As we age, the nerve fibers that extend from our eyes to our brains lose their ability to regenerate, meaning damage to those fibers is usually permanent, leading to gradual and irreversible vision loss.

That might change in the future, though, as researchers from the University of Cambridge have developed a gene therapy that might not only get the optic nerve to self-repair, but possibly steel itself against damage in the first place.

Optic Nerve Damage

The new discovery centers on a protein called protrudin, which is key to helping neurons regenerate their long, spindly fibers, called axons, that are used to transmit nerve impulses.

The researchers grew neurons in the lab and used a laser to damage their axons. They then used gene therapy to prompt some of the neurons to create more protrudin — causing their axons to grow longer and faster than the axons of untreated cells.

The retinas of the treated mice exhibited no signs of retinal death.

Next, the researchers tested their gene therapy in mice, injecting it right into the animals’ eyes. Two weeks later, they damaged the optic nerves of those mice, as well as some untreated mice.

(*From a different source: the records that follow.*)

(* ===== verification/VirtioQueueOps.v ===== *)
(** The operations of virtio queues, each with what it returns, what it changes
    of the queue, and where it writes in memory: looking for work, fetching it,
    completing it, and arming notifications. *)

From stdpp Require Import gmap.
From S2P Require Import Prelude GuestMem VirtioQueue VirtioQueueSpec.

Implicit Type m : GuestMemory.
Implicit Type c : QueueCoreGetWork.

(** * The fixed part of a queue *)

Definition fixed_inner (i : QueueGetWorkInner) : QueueGetWorkInner :=
  match i with
  | GetSplit q => GetSplit (q <| SplitGet.last_avail_index := 0 |> <| SplitGet.cached_avail_index := 0 |>)
  | GetPacked q =>
      GetPacked (q <| PackedGet.next_avail_index := 0 |> <| PackedGet.wrapped_bit := true |>
        <| PackedGet.next_is_available := false |>)
  end.

Definition fixed_core c : QueueCoreGetWork :=
  c <| inner := fixed_inner (inner c) |> <| armed := false |> <| failed := false |> <| in_flight := 0 |>.

Definition fixed_complete (k : QueueCoreCompleteWork) : QueueCoreCompleteWork :=
  match k with
  | CompleteSplit q => CompleteSplit (q <| SplitComplete.last_used_index := 0 |>)
  | CompletePacked q => CompletePacked (q <| PackedComplete.next_index := 0 |> <| PackedComplete.wrapped_bit := true |>)
  end.

(** The views, the size and the features of a queue. *)
Definition fixed (q : VirtioQueue) : QueueCoreGetWork * QueueCoreCompleteWork :=
  (fixed_core (core q), fixed_complete (complete q)).

(** * What looking for work changes *)

Definition inner_step (i i' : QueueGetWorkInner) : Prop :=
  match i, i' with
  | GetSplit q, GetSplit q' => exists a, q' = q <| SplitGet.cached_avail_index := a |>
  | GetPacked q, GetPacked q' => exists b, q' = q <| PackedGet.next_is_available := b |>
  | _, _ => False
  end.

(** The queue [c'] after looking for work in [c]. *)
Record core_step c c' : Prop := {
  cs_mem_len : mem_len c' = mem_len c;
  cs_desc : queue_desc c' = queue_desc c;
  cs_size : queue_size c' = queue_size c;
  cs_features : features c' = features c;
  cs_flight : in_flight c' = in_flight c;
  cs_failed : failed c' = failed c;
  cs_inner : inner_step (inner c) (inner c');
}.

Lemma inner_step_refl i : inner_step i i.
Proof. destruct i as [[]|[]]; cbn; by eexists. Qed.

Lemma inner_step_trans i i' i'' : inner_step i i' -> inner_step i' i'' -> inner_step i i''.
Proof.
  destruct i, i', i''; try done; intros [a ->] [b ->]; by eexists.
Qed.

Lemma core_step_refl c : core_step c c.
Proof. split; try done. apply inner_step_refl. Qed.

Lemma core_step_trans c c' c'' : core_step c c' -> core_step c' c'' -> core_step c c''.
Proof. intros [] []. split; try congruence. by eapply inner_step_trans. Qed.

Lemma core_step_split c c' : core_step c c' -> is_split c' = is_split c.
Proof. intros [_ _ _ _ _ _ Hi]. unfold is_split. by destruct (inner c), (inner c'). Qed.

Lemma core_step_ok c c' : core_step c c' -> core_ok c -> core_ok c'.
Proof.
  intros [E1 E2 E3 E4 E5 E6 Hi] [C1 C2 C3 C4]. split; rewrite ?E2, ?E3, ?E5; try done.
  destruct (inner c), (inner c'); try done; destruct Hi as [x ->]; exact C4.
Qed.

Lemma core_step_completion c c' comp : core_step c c' -> completion_ok c comp -> completion_ok c' comp.
Proof.
  intros [_ _ E _ _ _ Hi]. unfold completion_ok. rewrite E. by destruct (inner c), (inner c').
Qed.

Lemma core_step_fixed c c' b : core_step c c' -> fixed_core (c' <| failed := b |>) = fixed_core c.
Proof.
  destruct c, c'. intros [? ? ? ? ? ? Hi]. cbn in *. subst. unfold fixed_core. cbn. f_equal.
  destruct inner, inner0; try done; by destruct Hi as [x ->].
Qed.

Lemma wp_on_inner {A} (split : QM SplitGet.SplitQueueGetWork A) (packed : QM PackedGet.PackedQueueGetWork A) Q m c :
  match inner c with
  | GetSplit q => wp split (fun st r => Q (st.1, c <| inner := GetSplit st.2 |>) r) (m, q)
  | GetPacked q => wp packed (fun st r => Q (st.1, c <| inner := GetPacked st.2 |>) r) (m, q)
  end -> wp (on_inner split packed) Q (m, c).
Proof.
  unfold wp, on_inner. cbn [fst snd]. destruct (inner c) as [q|q].
  - by destruct (split (m, q)) as [[[m' q'] r]| |].
  - by destruct (packed (m, q)) as [[[m' q'] r]| |].
Qed.

(** The index found is the next one. *)
Definition next_index c (i : Z) : Prop :=
  match inner c with
  | GetSplit q => i = Z.land (SplitGet.last_avail_index q) (queue_size c - 1)
  | GetPacked q => i = PackedGet.next_avail_index q
  end.

(** The guest has offered the next descriptor of a packed ring. *)
Definition offered m (q : PackedGet.PackedQueueGetWork) : Prop :=
  exists raw, view_read 2 (PackedGet.queue_desc q) (descriptor_offset (PackedGet.next_avail_index q) + 14) m = Some raw /\
    fl_available (DescriptorFlags_from raw) = PackedGet.wrapped_bit q /\
    fl_used (DescriptorFlags_from raw) <> PackedGet.wrapped_bit q.

(** Looking for work in [m] leads from [i] to [i'], and finds some or not. *)
Definition looked (i : QueueGetWorkInner) m (i' : QueueGetWorkInner) (found : bool) : Prop :=
  match i, i' with
  | GetSplit q, GetSplit q' =>
      (if SplitGet.cached_avail_index q =? SplitGet.last_avail_index q
       then view_read 2 (SplitGet.queue_avail q) AVAIL_OFFSET_IDX m = Some (SplitGet.cached_avail_index q')
       else SplitGet.cached_avail_index q' = SplitGet.cached_avail_index q) /\
      found = negb (SplitGet.cached_avail_index q' =? SplitGet.last_avail_index q)
  | GetPacked q, GetPacked q' =>
      found = PackedGet.next_is_available q' /\
      (found = true <-> PackedGet.next_is_available q = true \/ offered m q)
  | _, _ => False
  end.

(** What tells whether there is work can be read. *)
Definition readable m (i : QueueGetWorkInner) : Prop :=
  match i with
  | GetSplit q => is_Some (view_read 2 (SplitGet.queue_avail q) AVAIL_OFFSET_IDX m)
  | GetPacked q => is_Some (view_read 2 (PackedGet.queue_desc q) (descriptor_offset (PackedGet.next_avail_index q) + 14) m)
  end.

Definition is_some {A} (o : option A) : bool := match o with Some _ => true | None => false end.

(** What looking for work gives, for a ring that is seen as [inj]. *)
Definition look_post {S} (inj : S -> QueueGetWorkInner) (index : S -> Z) m (s : S) (st : GuestMemory * S)
    (r : QueueError + option Z) : Prop :=
  st.1 = m /\ inner_step (inj s) (inj st.2) /\
  match r with
  | inl _ => st.2 = s /\ ~ readable m (inj s)
  | inr o => looked (inj s) m (inj st.2) (is_some o) /\ forall i, o = Some i -> i = index s
  end.

Lemma split_look m q :
  1 <= SplitGet.queue_size q ->
  wp SplitGet.is_available
    (look_post GetSplit (fun q => Z.land (SplitGet.last_avail_index q) (SplitGet.queue_size q - 1)) m q) (m, q).
Proof.
  intros Hs. unfold wp, look_post, looked. rewrite split_available_eq by done.
  destruct (SplitGet.cached_avail_index q =? SplitGet.last_avail_index q) eqn:Hc.
  - destruct (view_read 2 _ _ m) as [a|] eqn:Hr; cbn [fst snd].
    2: { split_and!; [done|apply inner_step_refl|done|]. cbn. rewrite Hr. by intros [? [=]]. }
    split_and!; [done|by eexists|done| |]; cbn; by destruct (a =? SplitGet.last_avail_index q); try intros i [= <-].
  - cbn [fst snd]. split_and!; [done|apply inner_step_refl|done|by rewrite Hc|by intros i [= <-]].
Qed.

Lemma packed_look m q : wp PackedGet.is_available (look_post GetPacked PackedGet.next_avail_index m q) (m, q).
Proof.
  unfold wp, look_post, looked, offered. rewrite packed_available_eq. destruct (PackedGet.next_is_available q) eqn:Hna.
  { cbn [fst snd]. split_and!; [done|apply inner_step_refl|by rewrite Hna|by split; auto|by intros i [= <-]]. }
  destruct (view_read 2 _ _ m) as [raw|] eqn:Hr.
  2: { split_and!; [done|apply inner_step_refl|done|]. cbn. rewrite Hr. by intros [? [=]]. }
  cbn zeta. destruct (_ && _) eqn:Hf; cbn [fst snd is_some]; (split_and!; [done| | | |by intros i [= <-]]);
    try (by eexists); try apply inner_step_refl; try done; (split; [|done]) || (split; [done|]).
  - intros _. right. exists raw. apply andb_prop in Hf as [Ha%eqb_prop Hu%negb_true_iff]. split_and!; [done|done|].
    intros E. by rewrite E, Bool.eqb_reflx in Hu.
  - intros [?|(raw' & [= <-] & Ha & Hu)]; [done|]. rewrite Ha, Bool.eqb_reflx in Hf.
    by apply negb_false_iff, eqb_prop in Hf.
Qed.
(** The device takes the chain, waits for more, and completes it. *)
Definition example_ops : list op := [OpPeek; OpNext; OpKick false; OpComplete 0 8].

Definition example_start (f : VirtioDeviceFeatures) : World := mkWorld example_memory (example_queue f) [].

Definition example_end (l : list op) : World := default (example_start split_features) (run (example_start split_features) l).

Lemma device_ops_allowed guest l : forallb (fun o => bool_decide (op_memory o = None)) l = true -> Forall (op_allowed guest) l.
Proof.
  induction l as [|o l IH]; cbn; [constructor|]. intros [Ho%bool_decide_eq_true Hl]%andb_prop. constructor; [|by apply IH].
  intros m. by rewrite Ho.
Qed.

Lemma example_run guest l :
  forallb (fun o => bool_decide (op_memory o = None)) l = true -> is_some (run (example_start split_features) l) = true ->
  rtc (step guest) (example_start split_features) (example_end l).
Proof.
  intros Hl Hr. unfold example_end. destruct (run (example_start split_features) l) as [w|] eqn:Hw; [|done].
  by eapply run_rtc; [apply device_ops_allowed|].
Qed.

(** One more operation. *)
Lemma example_snoc l o :
  is_some (run (example_start split_features) (l ++ [o])) = true -> do_op (example_end l) o = Some (example_end (l ++ [o])).
Proof.
  unfold example_end. rewrite run_snoc. destruct (run (example_start split_features) l) as [w|]; [|done].
  cbn. by destruct (do_op w o).
Qed.

Lemma example_new : new_queue 256 split_features example_params None = Ok (example_queue split_features).
Proof. by vm_compute. Qed.

(** It has no table. *)
Lemma example_not_nested : ~ nested (core (example_queue split_features)) example_memory 2.
Proof.
  assert (forall i, nested (core (example_queue split_features)) example_memory i -> i = 2 \/ i = 1 -> False) as H; [|eauto].
  induction 1 as [i d j Hd Hp Hj _ IH|i d v d0 Hd Hp _ _ _]; intros [-> | ->]; vm_compute in Hd; injection Hd as <-.
  - apply IH. right. vm_compute in Hj. by injection Hj.
  - by vm_compute in Hj.
  - by vm_compute in Hp.
  - by vm_compute in Hp.
Qed.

Two weeks after that, they checked the status of the animals’ axons and found that the treated mice had more of the fibers regenerating (630 compared to 44 in the control) and that the axons were longer (up to 3.5 millimeters, compared to less than 0.5 mm).

As a final test, they once again injected their protrudin-boosting therapy into the eyes of live mice. Two weeks later, they extracted the animals’ whole retinas, as well as those of untreated mice, and placed them in petri dishes to grow.

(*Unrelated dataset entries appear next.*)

(** C14: the used ring of a split queue shows what the device completed, in that
    order: at any time, its index is the number of completions, and its slots
    hold the heads and lengths of the last ones, a full ring of them; as long as
    the guest does not write to it, and whatever else guest and device do. Every
    outstanding chain can be completed, and then the driver is interrupted if
    and only if it asked for it: by the virtio rule for the event index that it
    left in the available ring, or by the flags there. *)
Theorem split_used ml f params s q m w C :
  is_u 16 (params_size params) -> match s with Some s => state_u16 s | None => True end ->
  ring_packed f = false -> new_queue ml f params s = Ok q ->
  view_mapped m (mkView (used_addr params) (used_len (params_size params))) ->
  used_idx params m = Some (default 0 (used_index <$> s)) ->
  rtc (used_step params) (mkWorld m q [], []) (w, C) ->
  let size := params_size params in
  let at_index i := default 0 (used_index <$> s) + Z.of_nat i in
  used_idx params (memory w) = Some (at_index (length C) mod 2 ^ 16) /\
  (forall i x, C !! i = Some x -> Z.of_nat (length C) - size <= Z.of_nat i ->
    used_slot params (memory w) (at_index i mod size) = Some (used_element x)) /\
  forall comp bytes, comp ∈ outstanding w ->
    exists m' q', complete_prepared comp bytes (memory w, queue w) = Ok (m', q', inr tt) /\
      forall b, rings_disjoint params -> (forall x b, memory w !! x = Some b -> is_u 8 b) ->
        interrupt_wanted size (ring_event_idx f) (mkView (avail_addr params) (avail_len size)) (memory w)
          (at_index (length C) mod 2 ^ 16) = Some b ->
        notify_guest q' = notify_guest (queue w) + b2z b.
Proof.
  intros Hu Hs Hp Hq Hmap Hidx Hr size at_index.
  assert (used_inv params s q w C) as Hinv.
  { apply (used_run ml f params s Hu Hp q Hq _ _ Hr). by apply (used_start ml f params s Hu Hs Hp q Hq). }
  destruct (ui_holds _ _ _ _ _ Hinv) as [H1 H2]. split_and!; [done|done|]. intros comp bytes Hcomp.
  destruct (np_complete _ (inv_no_panic _ _ (ui_inv _ _ _ _ _ Hinv)) comp bytes Hcomp) as [[[m' q'] r] E].
  apply list_elem_of_split in Hcomp as (l1 & l2 & Hout).
  destruct (complete_prepared_exact ml f params s Hu Hp q Hq w C l1 comp l2 bytes m' q' r Hinv Hout E) as (_ & -> & Hint).
  exists m', q'. split; [done|exact Hint].
Qed.

(** * Example *)

Lemma example_used_step l o C C' :
  op_memory o = None -> is_some (run (example_start split_features) (l ++ [o])) = true ->
  C' = C ++ completed (op_events (example_end l) o) ->
  used_step example_params (example_end l, C) (example_end (l ++ [o]), C').
Proof.
  intros Ho Hr ->. apply used_step_intro, do_op_step; [|by apply example_snoc]. intros m. by rewrite Ho.
Qed.

Lemma example_completed :
  rtc (used_step example_params) (example_start split_features, []) (example_end [OpNext; OpComplete 0 8], [(2, 8)]).
Proof.
  change (example_start split_features) with (example_end []). eapply (rtc_l _ _ (example_end [OpNext], [])); [|apply rtc_once].
  - by apply (example_used_step [] OpNext); vm_compute.
  - by apply (example_used_step [OpNext] (OpComplete 0 8)); vm_compute.
Qed.

Lemma example_used_mapped : view_mapped example_memory (mkView 80 38).
Proof.
  intros x Hx. change (80 <= x < 80 + 38) in Hx.
  assert (forallb (fun n => match example_memory !! (80 + Z.of_nat n) with Some _ => true | None => false end) (seq 0 38) = true) as Ht
    by (by vm_compute).
  rewrite forallb_forall in Ht. specialize (Ht (Z.to_nat (x - 80)) ltac:(apply in_seq; lia)).
  replace (80 + Z.of_nat (Z.to_nat (x - 80))) with x in Ht by lia. by destruct (example_memory !! x).
Qed.

(** The used ring after the chain of the example was completed with 8 bytes. *)
Lemma split_used_witness :
  used_idx example_params (memory (example_end [OpNext; OpComplete 0 8])) = Some 1 /\
  used_slot example_params (memory (example_end [OpNext; OpComplete 0 8])) 0 = Some [2; 0; 0; 0; 8; 0; 0; 0].
Proof.
  destruct (split_used 256 split_features example_params None (example_queue split_features) example_memory
    (example_end [OpNext; OpComplete 0 8]) [(2, 8)]) as (H1 & H2 & _).
  - done.
  - done.
  - done.
  - exact example_new.
  - exact example_used_mapped.
  - by vm_compute.
  - exact example_completed.
  - split; [exact H1|]. apply (H2 0%nat (2, 8)); [done|by vm_compute].
Defined.
(** * The publish/subscribe engine of the appsec helper (src/helper/engine.cpp)

    A shallow embedding of [dds::engine::subscribe] and
    [dds::engine::context::publish], and of the detection subscriber the
    engine's test-suite exercises, together with the properties the
    specification states about them. *)

From stdpp Require Import gmap strings list fin_maps sorting.

Local Open Scope string_scope.
Local Open Scope list_scope.

Set Warnings "-register-all,-clear-no-such-hyp".

(** ** Published data *)

(** Modelled from the spec: parameter.hpp is not part of the sources; the
    parameter tree is "a recursive, tagged value (map / array / scalar)".  A
    map is kept as the sequence of its (key, value) entries, which is what
    [data.size()] and [data[i].key()] walk over. *)
Inductive parameter :=
| p_invalid
| p_bool (b : bool)
| p_signed (z : Z)
| p_string (s : string)
| p_array (items : list parameter)
| p_map (entries : list (string * parameter)).

(** Modelled from the spec: [is_map], the tag test of a parameter. *)
Definition is_map (p : parameter) : bool :=
  match p with p_map _ => true | _ => false end.

(** The entries [data[0]] .. [data[data.size() - 1]] of a container. *)
Definition entries_of (p : parameter) : list (string * parameter) :=
  match p with
  | p_map entries => entries
  | p_array items => map (fun v => ("", v)) items
  | _ => []
  end.

(** ** Results and exceptions *)

(** Modelled from the spec: result.hpp is not part of the sources; a Result
    is "a severity value (ordered: none < monitor < block) plus opaque
    serialized match/event data", and a default-constructed one has the
    lowest severity and no data. *)
Inductive code := ok | record | block.

(** Modelled from the spec: the numeric value of a severity. *)
Definition code_value (c : code) : N :=
  match c with ok => 0 | record => 1 | block => 2 end.

(** Modelled from the spec: the Result, a severity and the serialized match
    data. *)
Record result := { value : code; data : list string }.

(** Modelled from the spec: [result res;], the lowest severity and no data. *)
Definition result_default : result := {| value := ok; data := [] |}.

(** [a.value > b.value] *)
Definition value_gt (a b : result) : bool :=
  (code_value (value b) <? code_value (value a))%N.

(** Modelled from the spec: exception.hpp is not part of the sources; every
    error of the taxonomy (InvalidInputError, TimeoutError, any other
    subscriber failure) is a [std::exception]. *)
Inductive exception :=
| invalid_object (key what : string)
| timeout_error
| std_exception (what : string).

(** What the logging macros of publish emit. *)
Inductive log_entry :=
| data_pushed (key : string)
| subscriber_failed (e : exception).

(** ** Subscribers and listeners *)

(** A listener is a stateful object; what a call answers may depend on every
    batch it was given before.  Its state is that history. *)
Record listener := {
  history : list (parameter * N);
  call_fn : list (parameter * N) -> parameter -> N -> exception + result;
}.

(** [listener->call(data, timeout)]: an exception or a result, and the
    listener afterwards. *)
Definition call (l : listener) (d : parameter) (timeout : N)
  : (exception + result) * listener :=
  (call_fn l (history l) d timeout,
   {| history := history l ++ [(d, timeout)]; call_fn := call_fn l |}).

(** The capability interface: the addresses a subscriber declares and the
    behaviour of the listeners it hands out. *)
Record subscriber := {
  get_subscriptions : list string;
  listener_fn : list (parameter * N) -> parameter -> N -> exception + result;
}.

(** [sub->get_listener()]: fresh evaluation state. *)
Definition get_listener (s : subscriber) : listener :=
  {| history := []; call_fn := listener_fn s |}.

(** [subscriber::ptr], a shared pointer: the address is the identity that
    [std::set] and [std::map] order and compare, the target is the object
    reached through it. *)
Record subscriber_ptr := { addr : positive; target : subscriber }.

(** [std::set<subscriber::ptr>::insert]: the set is kept as the strictly
    increasing sequence its iteration yields; an address already present is
    not inserted again. *)
Fixpoint set_insert (sub : subscriber_ptr) (s : list subscriber_ptr)
  : list subscriber_ptr :=
  match s with
  | [] => [sub]
  | x :: s' =>
    match (addr sub ?= addr x)%positive with
    | Lt => sub :: s
    | Eq => s
    | Gt => x :: set_insert sub s'
    end
  end.

(** ** The engine *)

Module engine.

(** The address to subscribers registry. *)
Record t := { subscriptions_ : gmap string (list subscriber_ptr) }.

(** An engine nothing has subscribed to yet. *)
Definition empty : t := {| subscriptions_ := ∅ |}.

(** One round of the loop of [engine::subscribe]. *)
Definition subscribe_addr (sub : subscriber_ptr)
    (subs : gmap string (list subscriber_ptr)) (a : string)
  : gmap string (list subscriber_ptr) :=
  match subs !! a with
  | None => <[a := [sub]]> subs
  | Some v => <[a := v ++ [sub]]> subs
  end.

(** [engine::subscribe]: [sub] is appended under every address it
    declares. *)
Definition subscribe (e : t) (sub : subscriber_ptr) : t :=
  {| subscriptions_ :=
       fold_left (subscribe_addr sub) (get_subscriptions (target sub))
                 (subscriptions_ e) |}.

Module context.

(** The per-request context: the engine's table it refers to, the listener
    cache keyed by subscriber identity, and the batches it owns. *)
Record t := {
  subscriptions_ : gmap string (list subscriber_ptr);
  listeners_ : gmap positive listener;
  prev_published_params_ : list parameter;
}.

(** The first loop of publish: the subscribers of every top-level key,
    deduplicated. *)
Fixpoint collect (subs : gmap string (list subscriber_ptr))
    (entries : list (string * parameter))
    (sub_set : list subscriber_ptr) : list subscriber_ptr :=
  match entries with
  | [] => sub_set
  | (key, _) :: rest =>
    match subs !! key with
    | None => collect subs rest sub_set
    | Some v =>
      collect subs rest (fold_left (fun s sub => set_insert sub s) v sub_set)
    end
  end.

(** [listeners_.find(sub)], and the listener [emplace] adds when there is
    none. *)
Definition find_or_create (listeners : gmap positive listener)
    (sub : subscriber_ptr) : listener :=
  match listeners !! addr sub with
  | Some l => l
  | None => get_listener (target sub)
  end.

(** [if (call_res.value > res.value) res = std::move(call_res)] *)
Definition keep (res call_res : result) : result :=
  if value_gt call_res res then call_res else res.

(** The second loop of publish, threading the listener cache, the result
    kept so far and the diagnostics logged. *)
Fixpoint dispatch (sub_set : list subscriber_ptr) (d : parameter)
    (timeout : N) (listeners : gmap positive listener) (res : result)
    (log : list log_entry)
  : result * gmap positive listener * list log_entry :=
  match sub_set with
  | [] => (res, listeners, log)
  | sub :: rest =>
    let '(outcome, l') := call (find_or_create listeners sub) d timeout in
    let listeners' := <[addr sub := l']> listeners in
    match outcome with
    | inr call_res =>
      dispatch rest d timeout listeners' (keep res call_res) log
    | inl e =>
      dispatch rest d timeout listeners' res (log ++ [subscriber_failed e])
    end
  end.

After three days, half the neurons in the untreated retinas had died, but the retinas of the treated mice exhibited no signs of retinal death.

Promising Gene Therapy

All of these experiments suggest that a gene therapy designed to increase the production of protrudin in the eye could help repair or even protect the optic nerve.

According to lead author Veselina Petrova, this could be particularly useful for treating glaucoma, a leading cause of blindness worldwide.

“The causes of glaucoma are not completely understood,” she said in a press release, “but there is currently a large focus on identifying new treatments by preventing nerve cells in the retina from dying, as well as trying to repair vision loss through the regeneration of diseased axons through the optic nerve.”

Still, it’s a big leap from mouse studies to humans, and even then, we don’t know if the regrowth of axons would restore their vision, so more research is needed.

However, if the promise of this gene therapy pays off, Petrova thinks it might one day even be able to help address nerve cell damage elsewhere in the body, such as the brain or spinal cord.